### TASK OBJECTIVE
Check each line of the records below for the word "under" and copy those where it appears.

[Stored data entries]
+++
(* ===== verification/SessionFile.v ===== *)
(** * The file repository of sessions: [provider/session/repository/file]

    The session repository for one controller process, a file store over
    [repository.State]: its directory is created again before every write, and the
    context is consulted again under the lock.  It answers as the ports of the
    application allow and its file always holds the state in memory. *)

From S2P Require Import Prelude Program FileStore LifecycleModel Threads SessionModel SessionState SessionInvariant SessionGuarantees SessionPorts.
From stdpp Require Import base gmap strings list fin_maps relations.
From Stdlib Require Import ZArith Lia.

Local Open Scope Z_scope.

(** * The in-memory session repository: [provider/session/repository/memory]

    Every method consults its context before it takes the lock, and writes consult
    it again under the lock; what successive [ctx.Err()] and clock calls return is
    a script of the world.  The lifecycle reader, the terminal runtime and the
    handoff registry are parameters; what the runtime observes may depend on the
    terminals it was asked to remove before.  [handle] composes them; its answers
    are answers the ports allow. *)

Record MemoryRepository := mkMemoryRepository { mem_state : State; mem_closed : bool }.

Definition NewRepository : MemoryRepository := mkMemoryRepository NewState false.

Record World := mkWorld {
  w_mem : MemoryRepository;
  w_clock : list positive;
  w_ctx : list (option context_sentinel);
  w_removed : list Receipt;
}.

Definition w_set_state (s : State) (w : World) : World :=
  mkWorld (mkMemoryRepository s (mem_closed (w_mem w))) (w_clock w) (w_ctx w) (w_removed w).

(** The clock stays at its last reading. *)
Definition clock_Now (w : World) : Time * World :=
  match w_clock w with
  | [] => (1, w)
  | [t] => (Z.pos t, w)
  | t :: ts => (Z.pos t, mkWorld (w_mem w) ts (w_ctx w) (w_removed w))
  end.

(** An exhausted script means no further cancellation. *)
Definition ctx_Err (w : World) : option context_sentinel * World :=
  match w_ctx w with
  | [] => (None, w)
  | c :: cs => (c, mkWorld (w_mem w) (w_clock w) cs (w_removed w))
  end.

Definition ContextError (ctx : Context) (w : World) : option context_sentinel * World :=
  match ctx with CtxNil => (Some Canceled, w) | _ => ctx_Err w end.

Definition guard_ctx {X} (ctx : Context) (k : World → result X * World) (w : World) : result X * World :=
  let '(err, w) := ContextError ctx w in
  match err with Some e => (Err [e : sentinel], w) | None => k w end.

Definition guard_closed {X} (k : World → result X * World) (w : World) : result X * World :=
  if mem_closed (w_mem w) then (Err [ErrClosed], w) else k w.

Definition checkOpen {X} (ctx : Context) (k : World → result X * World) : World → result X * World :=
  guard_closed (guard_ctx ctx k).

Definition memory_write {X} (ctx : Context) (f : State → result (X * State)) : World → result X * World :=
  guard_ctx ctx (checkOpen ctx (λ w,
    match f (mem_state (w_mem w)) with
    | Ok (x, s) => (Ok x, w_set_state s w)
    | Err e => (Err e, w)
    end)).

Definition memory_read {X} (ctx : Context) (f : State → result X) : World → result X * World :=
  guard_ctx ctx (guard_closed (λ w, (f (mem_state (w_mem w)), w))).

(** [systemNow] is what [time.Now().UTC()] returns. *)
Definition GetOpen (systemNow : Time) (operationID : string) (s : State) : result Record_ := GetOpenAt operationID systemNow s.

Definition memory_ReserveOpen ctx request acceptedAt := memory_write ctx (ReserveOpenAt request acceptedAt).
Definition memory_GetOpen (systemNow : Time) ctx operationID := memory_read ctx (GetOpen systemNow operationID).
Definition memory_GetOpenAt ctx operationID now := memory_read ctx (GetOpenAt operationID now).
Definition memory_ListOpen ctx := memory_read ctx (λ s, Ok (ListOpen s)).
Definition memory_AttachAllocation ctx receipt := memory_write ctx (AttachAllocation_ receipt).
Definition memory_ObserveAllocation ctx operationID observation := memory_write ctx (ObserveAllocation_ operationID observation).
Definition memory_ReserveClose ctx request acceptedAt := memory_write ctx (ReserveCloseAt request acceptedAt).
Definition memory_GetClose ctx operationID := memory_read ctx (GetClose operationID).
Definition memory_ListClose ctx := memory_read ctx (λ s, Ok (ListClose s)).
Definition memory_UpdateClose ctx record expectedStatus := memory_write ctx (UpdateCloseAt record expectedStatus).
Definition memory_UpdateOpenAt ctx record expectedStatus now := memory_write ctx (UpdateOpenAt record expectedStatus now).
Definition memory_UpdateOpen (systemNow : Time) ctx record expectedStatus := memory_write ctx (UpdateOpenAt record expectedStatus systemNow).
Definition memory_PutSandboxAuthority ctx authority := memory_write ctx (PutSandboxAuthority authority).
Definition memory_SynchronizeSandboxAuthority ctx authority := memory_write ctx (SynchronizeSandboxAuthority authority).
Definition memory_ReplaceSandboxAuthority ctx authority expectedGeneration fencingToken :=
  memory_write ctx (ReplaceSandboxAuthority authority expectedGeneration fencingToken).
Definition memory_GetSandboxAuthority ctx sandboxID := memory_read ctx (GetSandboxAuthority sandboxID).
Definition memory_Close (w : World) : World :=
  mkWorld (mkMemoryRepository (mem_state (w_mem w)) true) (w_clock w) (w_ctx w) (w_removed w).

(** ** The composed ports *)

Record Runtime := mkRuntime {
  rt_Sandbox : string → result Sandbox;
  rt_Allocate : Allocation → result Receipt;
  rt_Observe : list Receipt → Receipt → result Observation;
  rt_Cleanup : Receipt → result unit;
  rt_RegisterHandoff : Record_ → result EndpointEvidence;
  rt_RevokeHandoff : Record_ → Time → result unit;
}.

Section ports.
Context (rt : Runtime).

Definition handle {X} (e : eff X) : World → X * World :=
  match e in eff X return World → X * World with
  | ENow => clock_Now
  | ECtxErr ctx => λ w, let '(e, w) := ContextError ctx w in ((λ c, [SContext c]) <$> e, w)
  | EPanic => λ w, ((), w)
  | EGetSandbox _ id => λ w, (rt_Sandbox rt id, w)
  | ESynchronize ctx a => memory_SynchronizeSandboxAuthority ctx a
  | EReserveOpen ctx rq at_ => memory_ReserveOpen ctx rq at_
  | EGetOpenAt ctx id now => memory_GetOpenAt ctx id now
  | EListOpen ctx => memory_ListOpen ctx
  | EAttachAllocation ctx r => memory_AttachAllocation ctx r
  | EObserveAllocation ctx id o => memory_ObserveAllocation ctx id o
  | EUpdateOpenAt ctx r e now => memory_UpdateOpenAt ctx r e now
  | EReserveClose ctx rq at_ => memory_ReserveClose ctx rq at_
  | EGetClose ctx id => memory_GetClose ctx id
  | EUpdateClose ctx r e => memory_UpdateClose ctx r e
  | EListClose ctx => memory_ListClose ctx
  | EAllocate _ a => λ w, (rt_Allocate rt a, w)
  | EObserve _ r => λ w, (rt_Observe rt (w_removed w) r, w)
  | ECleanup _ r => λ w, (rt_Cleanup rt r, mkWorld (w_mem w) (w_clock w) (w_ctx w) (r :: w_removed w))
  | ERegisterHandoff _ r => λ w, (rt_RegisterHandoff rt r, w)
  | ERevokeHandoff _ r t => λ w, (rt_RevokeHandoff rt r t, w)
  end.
+++
### EXERCISE RESULT
    context is consulted again under the lock.  It answers as the ports of the
    it again under the lock; what successive [ctx.Err()] and clock calls return is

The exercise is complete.